If you’re of a certain generation of techie, this all might sound a bit silly. There are lots of truly interoperable messaging standards, whether it’s SMTP (aka email) or XMPP (aka Jabber), and if you don’t like how they work, you can always start a new one. Facebook isn’t proposing anything like that. Facebook is proposing a new system that it controls, which would aim to crowd out existing open standards as well as competing services from Google, Apple, and everyone else. It’s very much a power play, and if it works, it would put Facebook at the center of one of the most important things we do with our phones.
It would also come with its own business opportunities, depending on how the system is constructed. Robust encryption would mean the company can’t read the text of messages, but if Facebook kept the metadata, it would reveal who you’re texting, which could be a powerful tool for targeted advertising and help Facebook build out its graph of who knows who. It wasn’t mentioned in Zuckerberg’s post, but Facebook is also reportedly working on a blockchain payment system that would let users send money through messaging apps, which would make the proposed system even more lucrative. And as regulators around the world start to think about splitting off WhatsApp and Instagram, bringing all three networks onto a single messaging system could be a crucial political protection.
There are a few more ambitious gestures in Zuckerberg’s statement, but they’re more dreams than concrete plans. It’s clear Facebook would like it if iOS would follow Android’s lead and let third-party apps take over SMS duties (something Apple is unlikely to do). He also suggests it would be nice to extend features like encryption to standards-based messaging, although it’s not clear if Facebook is actually putting its weight behind a new carrier-adopted messaging standard or if Zuckerberg is just flagging a problem so we don’t get mad when it pops up later.
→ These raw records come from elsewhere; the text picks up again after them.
(* ===== verification/PostgresProps.v ===== *)
(** The PostgreSQL stores keep the promises of the in-memory ones.

    A refinement relation ties the tables to the in-memory job store: every job
    has its row, times cut to the microsecond, and the results of a job are the
    rows 0, 1, 2, ... of its id.  Every operation preserves it, so all a client
    sees through the port agrees. *)

From Stdlib Require Import QArith.
From stdpp Require Import sorting.
From S2P Require Import Prelude GoStrings GoConv Float64 GoTime Verdict Engine Settings Egress Store Memory Postgres.
Local Open Scope list_scope.
Local Open Scope Z_scope.

Section Props.
Context {J : Type} `{HD : VerdictDoc J} `{HT : PgTime}.

(** ** The relation *)

Definition job_us (j : Job) : Job :=
  {| job_ID := job_ID j; job_Status := job_Status j; job_Total := job_Total j; job_Done := job_Done j;
     job_CreatedAt := pg_time (job_CreatedAt j); job_CompletedAt := pg_time <$> job_CompletedAt j |}.

Definition row_of (j : Job) : job_row :=
  {| jr_status := JobStatus_String (job_Status j); jr_total := job_Total j; jr_done := job_Done j;
     jr_created := pg_time (job_CreatedAt j); jr_completed := pg_time <$> job_CompletedAt j |}.

(** A status that is one of the four, or a string that is none of them. *)
Definition known_status (s : JobStatus) : Prop := JobStatus_of (JobStatus_String s) = s.

(** A result as the database keeps it. *)
Definition kept_result (r : Result) : Result := {| res_Label := res_Label r; res_Verdict := kept (res_Verdict r) |}.

Definition row_for (r : Result) (row : result_row (J := J)) : Prop :=
  exists v, sized v /\ marshal v = Some (rr_verdict row) /\ r = {| res_Label := rr_label row; res_Verdict := kept v |}.

Definition mem_result (m : job_store) (k : string * Z) : option Result :=
  if k.2 <? 0 then None else e ← m !! k.1; je_results e !! Z.to_nat k.2.

Record refines (t : tables (J := J)) (m : job_store) : Prop := {
  rf_jobs : t_jobs t = (fun e => row_of (je_job e)) <$> m;
  rf_entries : map_Forall (fun id e => job_ID (je_job e) = id /\ job_Done (je_job e) = len (je_results e) /\
                                       known_status (job_Status (je_job e))) m;
  rf_results : forall k, option_Forall2 row_for (mem_result m k) (t_results t !! k);
}.

Lemma mem_result_insert m id e k :
  mem_result (<[id := e]> m) k
  = if decide (k.1 = id) then (if k.2 <? 0 then None else je_results e !! Z.to_nat k.2) else mem_result m k.
Proof.
  unfold mem_result. destruct k as [i z]; simpl. destruct (z <? 0); [by case_decide|]. rewrite lookup_insert.
  case_decide as H1; case_decide as H2; congruence || done.
Qed.

Lemma mem_result_none m id i : m !! id = None -> mem_result m (id, i) = None.
Proof. intros H. unfold mem_result. simpl. rewrite H. by case_match. Qed.

(** ** Operations *)

Inductive job_op :=
| JCreate (job : Job)
| JAppend (now : Time) (id : string) (r : Result)
| JStatus (now : Time) (id : string) (status : JobStatus).

Definition mem_op (o : job_op) (m : job_store) : result job_error unit * job_store :=
  match o with
  | JCreate job => (Ok tt, CreateJob job m)
  | JAppend now id r => match AppendResult now id r m with Ok m' => (Ok tt, m') | Err e => (Err e, m) end
  | JStatus now id s => match SetStatus now id s m with Ok m' => (Ok tt, m') | Err e => (Err e, m) end
  end.

(** The same calls on a database that does not fail. *)
Definition pg_op (o : job_op) (t : tables (J := J)) : result pg_error unit * tables :=
  match o with
  | JCreate job => pg_CreateJob true job t
  | JAppend now id r => pg_AppendResult (fun _ => true) now id r t
  | JStatus now id s => pg_SetStatus true now id s t
  end.

(** The calls of the runner: a job is created once and empty, with a status of
    the port; results can be stored as documents; counts fit their columns. *)
Definition op_ok (o : job_op) (m : job_store) : Prop :=
  match o with
  | JCreate job => m !! job_ID job = None /\ job_Done job = 0 /\ int4_ok (job_Total job) = true /\ known_status (job_Status job)
  | JAppend _ id r => storable (res_Verdict r) /\ forall e, m !! id = Some e -> len (je_results e) < 2147483647
  | JStatus _ _ s => known_status s
  end.

Definition same_answer (a : result job_error unit) (b : result pg_error unit) : Prop :=
  match a, b with Ok _, Ok _ => True | Err ErrJobNotFound, Err NotFound => True | _, _ => False end.

Lemma create_refines t m job :
  refines t m -> op_ok (JCreate job) m ->
  refines (pg_op (JCreate job) t).2 (mem_op (JCreate job) m).2 /\
  same_answer (mem_op (JCreate job) m).1 (pg_op (JCreate job) t).1.
Proof.
  intros [Rj Re Rr] (Hn & Hd & Hi & Hs). simpl. unfold pg_CreateJob, transact. rewrite Hi, (f_equal int4_ok Hd). cbn [negb orb]. change (int4_ok 0) with true. cbn [negb].
  rewrite Rj, lookup_fmap, Hn. simpl. split; [|done]. constructor; simpl.
  - unfold CreateJob. by rewrite fmap_insert.
  - unfold CreateJob. apply map_Forall_insert_2; [|done]. simpl. by rewrite Hd.
  - intros k. unfold CreateJob. rewrite mem_result_insert. case_decide as Hk; [|done].
    specialize (Rr k). destruct k as [i z]. simpl in *. subst i. rewrite (mem_result_none m _ _ Hn) in Rr.
    inversion Rr. rewrite lookup_nil. case_match; constructor.
Qed.
(* ===== verification/Wire.v ===== *)
(** The JSON documents of the program: verdicts, the remote probe protocol, the
    stored reputation and settings, with their struct tags; and the probe
    protocol over the bytes that are sent. *)

From Stdlib Require Import QArith.
From S2P Require Import Prelude GoStrings GoConv Float64 GoTime Json GoDate JsonFloat JsonCodec.
From S2P Require Import Verdict Engine Settings Policy RateLimit Pipeline Egress Store Verifier Worker Fleet.
Local Open Scope list_scope.
Local Open Scope Z_scope.

(** ** String types *)

Definition Status_of (s : string) : Status :=
  if String.eqb s "deliverable" then StatusDeliverable else if String.eqb s "undeliverable" then StatusUndeliverable
  else if String.eqb s "risky" then StatusRisky else if String.eqb s "unknown" then StatusUnknown else Status_other s.

Definition declared_subs : list SubStatus :=
  [SubValidMailbox; SubInvalidSyntax; SubNoMXRecord; SubDomainNotFound; SubMailboxNotFound; SubCatchAll; SubRoleAccount;
   SubDisposable; SubFullMailbox; SubLowDeliverability; SubGreylisted; SubTimeout; SubBlocked; SubPort25Blocked;
   SubProviderSkipped; SubTemporaryFailure; SubNoConnect].
Definition SubStatus_of (s : string) : SubStatus :=
  default (SubStatus_other s) (List.find (fun x => String.eqb s (SubStatus_String x)) declared_subs).

(** ** Verdicts *)

Definition e_MXCheck (c : MXCheck) : option json :=
  e_struct [flag "found" (MX_Found c); list_opt "records" (fun s => Some (e_string s)) (MX_Records c)].
Definition d_MXCheck : decoder MXCheck :=
  d_struct [("found", dbad d_bool); ("records", dbad (d_list d_string))]
    (fun h => {| MX_Found := dval d_bool (h "found"); MX_Records := dval (d_list d_string) (h "records") |}).

Definition e_SMTPCheck (c : SMTPCheck) : option json :=
  e_struct [flag "probed" (SMTP_Probed c); int_opt "code" (SMTP_Code c); str_opt "response" (SMTP_Response c)].
Definition d_SMTPCheck : decoder SMTPCheck :=
  d_struct [("probed", dbad d_bool); ("code", dbad d_int); ("response", dbad d_string)]
    (fun h => {| SMTP_Probed := dval d_bool (h "probed"); SMTP_Code := dval d_int (h "code"); SMTP_Response := dval d_string (h "response") |}).

Definition e_SyntaxCheck (c : SyntaxCheck) : option json := e_struct [flag "valid" (Syntax_Valid c)].
Definition d_SyntaxCheck : decoder SyntaxCheck :=
  d_struct [("valid", dbad d_bool)] (fun h => {| Syntax_Valid := dval d_bool (h "valid") |}).

Definition e_Checks (c : Checks) : option json :=
  e_struct [("syntax", true, e_SyntaxCheck (Checks_Syntax c)); ("mx", true, e_MXCheck (Checks_MX c));
            flag "disposable" (Checks_Disposable c); flag "role" (Checks_Role c); flag "free" (Checks_Free c);
            flag "catch_all" (Checks_CatchAll c); ("smtp", true, e_SMTPCheck (Checks_SMTP c))].
Definition d_Checks : decoder Checks :=
  d_struct [("syntax", dbad d_SyntaxCheck); ("mx", dbad d_MXCheck); ("disposable", dbad d_bool); ("role", dbad d_bool);
            ("free", dbad d_bool); ("catch_all", dbad d_bool); ("smtp", dbad d_SMTPCheck)]
    (fun h => {| Checks_Syntax := dval d_SyntaxCheck (h "syntax"); Checks_MX := dval d_MXCheck (h "mx");
                 Checks_Disposable := dval d_bool (h "disposable"); Checks_Role := dval d_bool (h "role");
                 Checks_Free := dval d_bool (h "free"); Checks_CatchAll := dval d_bool (h "catch_all");
                 Checks_SMTP := dval d_SMTPCheck (h "smtp") |}).
(** The events of a run over the tables and of the run that simulates it: they
    are the same but for a result without a document, which is refused, and a
    submission that the database refuses, which leaves nothing. *)
Inductive shadow : list event -> list event -> Prop :=
| shadow_nil : shadow [] []
| shadow_same es es' ev : shadow es es' -> shadow (es ++ [ev]) (es' ++ [ev])
| shadow_refused es es' id i now email :
    shadow es es' -> marshal (recorded id email) = None -> shadow (es ++ [ERecord id i now]) (es' ++ [ERefuse id i])
| shadow_not_created es es' id rows now : shadow es es' -> shadow (es ++ [ESubmit id rows now]) es'.

Lemma shadow_cancel es es' id : shadow es es' -> ECancelRead id ∈ es' -> ECancelRead id ∈ es.
Proof. induction 1; set_solver. Qed.

Lemma shadow_refusals es es' id :
  shadow es es' -> (forall email, is_Some (marshal (recorded id email))) -> refusals id es' = refusals id es.
Proof.
  intros H Hd. induction H as [|es es' ev _ IH|es es' id' i now email _ IH Hn|es es' id' rows now _ IH]; [done| | |].
  - by rewrite !refusals_snoc, IH.
  - rewrite !refusals_snoc, IH. cbn. case_bool_decide as E; [|lia]. subst id'. destruct (Hd email) as [? E]. congruence.
  - rewrite refusals_snoc, IH. cbn. lia.
Qed.

Lemma results_kept id labels email :
  results_of kept_answer failed_at id labels email = kept_result <$> results_of answer failed_at id labels email.
Proof. unfold results_of. rewrite <- list_fmap_compose. done. Qed.

Lemma get_exists t m id e : refines t m -> m !! id = Some e -> exists job, pg_GetJob true id t = Ok job /\ job_Status job = job_Status (je_job e).
Proof. intros R He. rewrite (get_refines t m id R). unfold GetJob. rewrite He. by eexists. Qed.
(** *** The steps of a job *)

Lemma fmap_delete_list {A B} (f : A -> B) i (l : list A) : f <$> delete i l = delete i (f <$> l).
Proof. by rewrite !delete_take_drop, fmap_app, fmap_take, fmap_drop. Qed.
(** The entry the dashboard finds for a key. *)
Lemma find_entry p key :
  set_wf p ->
  List.find (fun e => String.eqb (pe_Key e) key) (map entry_of (List_ p))
  = match rules p !! key with
    | Some r => Some (entry_of {| entry_Key := key; entry_Rule := normalize r |})
    | None => if String.eqb key "default" then Some (entry_of {| entry_Key := "default"; entry_Rule := normalize (defRule p) |})
              else None
    end.
Proof.
  intros Wp.
  assert (Hin : forall e, e ∈ map entry_of (List_ p) <->
    (exists k r, rules p !! k = Some r /\ e = entry_of {| entry_Key := k; entry_Rule := normalize r |}) \/
    e = entry_of {| entry_Key := "default"; entry_Rule := normalize (defRule p) |}).
  { intros e. unfold List_. rewrite map_app, elem_of_app. split.
    - intros [He|He]; [left|right; by apply list_elem_of_singleton in He].
      apply (list_elem_of_fmap_1 entry_of) in He as (x & -> & Hx). rewrite sort_entries_perm in Hx.
      apply list_elem_of_fmap_1 in Hx as ([k r] & -> & Hx). apply elem_of_map_to_list in Hx. by exists k, r.
    - intros [(k & r & Hr & ->)| ->]; [left|right; by left]. apply (list_elem_of_fmap_2 entry_of).
      rewrite sort_entries_perm. apply list_elem_of_fmap. exists (k, r). split; [done|]. by apply elem_of_map_to_list. }
  destruct (List.find _ _) as [e|] eqn:E.
  - apply find_some in E as [He%list_elem_of_In Hk]. apply String.eqb_eq in Hk. apply Hin in He as [(k & r & Hr & ->)| ->].
    + cbn in Hk. subst k. by rewrite Hr.
    + cbn in Hk. subst key. by rewrite Wp.
  - assert (Hno : forall e, e ∈ map entry_of (List_ p) -> pe_Key e <> key).
    { intros e He Hk. apply list_elem_of_In in He. pose proof (find_none _ _ E e He) as Hf. cbn in Hf.
      by rewrite Hk, String.eqb_refl in Hf. }
    destruct (rules p !! key) as [r|] eqn:Er.
    + exfalso. apply (Hno (entry_of {| entry_Key := key; entry_Rule := normalize r |})); [|done]. apply Hin. left. by exists key, r.
    + destruct (String.eqb_spec key "default") as [->|]; [|done]. exfalso.
      apply (Hno (entry_of {| entry_Key := "default"; entry_Rule := normalize (defRule p) |})); [|done]. apply Hin. by right.
Qed.

Lemma normalize_known r : known_strategy (Strategy_String (rule_Strategy r)) = true -> normalize r = r.
Proof. destruct r as [[| | |[]] reason]; done. Qed.

Definition dashboard (verifier : VerifierPort (plane W)) (servers : option (plane W -> option (list AgentView))) (now : Time)
    (jobs : option (JobsPort (plane W))) (auth : option auth) : Config (plane W) :=
  {| wc_Verifier := verifier; wc_Jobs := jobs; wc_Egress := Some (webEgressAdapter now); wc_Policy := Some webPolicyAdapter;
     wc_Servers := servers; wc_auth := auth |}.

(** Every key of the set is in lower case. *)
Definition lower_keys (p : Set_) : Prop := map_Forall (fun k _ => ToLower k = k) (rules p).
(** What a verification leaves of the shared state. *)
Definition after_verify (cache : items) (limiter : Limiter) (panicked : bool) (w : shared) : shared :=
  {| sh_cache := cache; sh_limiter := limiter; sh_engine := sh_engine w; sh_current := sh_current w; sh_store := sh_store w;
     sh_uploads := sh_uploads w; sh_registry := sh_registry w; sh_todo := sh_todo w; sh_pending := sh_pending w;
     sh_disk := sh_disk w; sh_per := sh_per w; sh_aud := sh_aud w; sh_panicked := panicked |}.

(** [Service.Verify] over the live components.  A panic on the way, of the
    constructor or of the manager, is noted in the state. *)
Definition site_service (mo : moment) : service shared := fun policy email m w =>
  match verifier_New (site_config mo policy m w) with
  | None => (Err VFailed, (m, after_verify (sh_cache w) (sh_limiter w) true w))
  | Some (svc, world) =>
      let '(r, world) := service_Verify svc (mo_sleep mo) (mo_ctx mo) (mo_clk mo) email world in
      let '(m', panicked) := match pool_egress (w_egress world) with
                             | inr l => (live_manager l, live_panicked l)
                             | inl _ => (m, sh_panicked w)
                             end in
      (match r with Ok v => Ok v | Err e => Err (port_error e) end,
       (m', after_verify (default (sh_cache w) (w_cache world)) (default (sh_limiter w) (w_limiter world)) panicked w))
  end.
The biggest problem for the proposed scheme is something Zuckerberg only touches on briefly. We’re in the middle of a massive shift in how texting works, as the SMS protocol is replaced by a new protocol called RCS, or Rich Communication Services. Like SMS, RCS is basically controlled by carriers, updating the standard with new features like read receipts and higher quality images. (This is a good explainer, if you want more detail.) Carriers and operating systems are taking a while to get on the same page with RCS, but it’s coming, and eventually, it’s expected to replace SMS entirely.
The problem is that, as it stands now, RCS isn’t supported inside of third-party messaging apps, which means you won’t be able to use WhatsApp to send RCS texts. So even as Zuckerberg tries to build bridges with open standards, the latest standards are cutting him off. RCS is still in flux and it’s not impossible that third-party support might arrive.
But even then, there are other issues: Apple hasn’t said a word about whether the iPhone will ever support RCS and RCS is not an end-to-end encrypted protocol. Without a mobile operating system, Facebook won’t have much say in how it turns out, which makes this a very interesting time to launch a new push for interoperable messaging.
It’s an ambitious project, and a risky one, too. Google has spent years in messaging purgatory, trying to reconcile different apps and teams into a single unified product — until it finally gave up and ceded the whole thing to carriers with RCS. Facebook will have less goodwill to draw on, and the interoperability project cuts against some of Facebook’s core products and principles. It’s easy to imagine the product getting stranded, or simply being abandoned halfway through.
But if it succeeds — even slightly — Facebook will have given us a new approach to one of the most fundamental tech products there is and it will have a shot at extending its social networking monopoly into the messaging space. Faced with mounting unpopularity and dwindling options, Zuckerberg seems to have decided it’s a risk worth taking.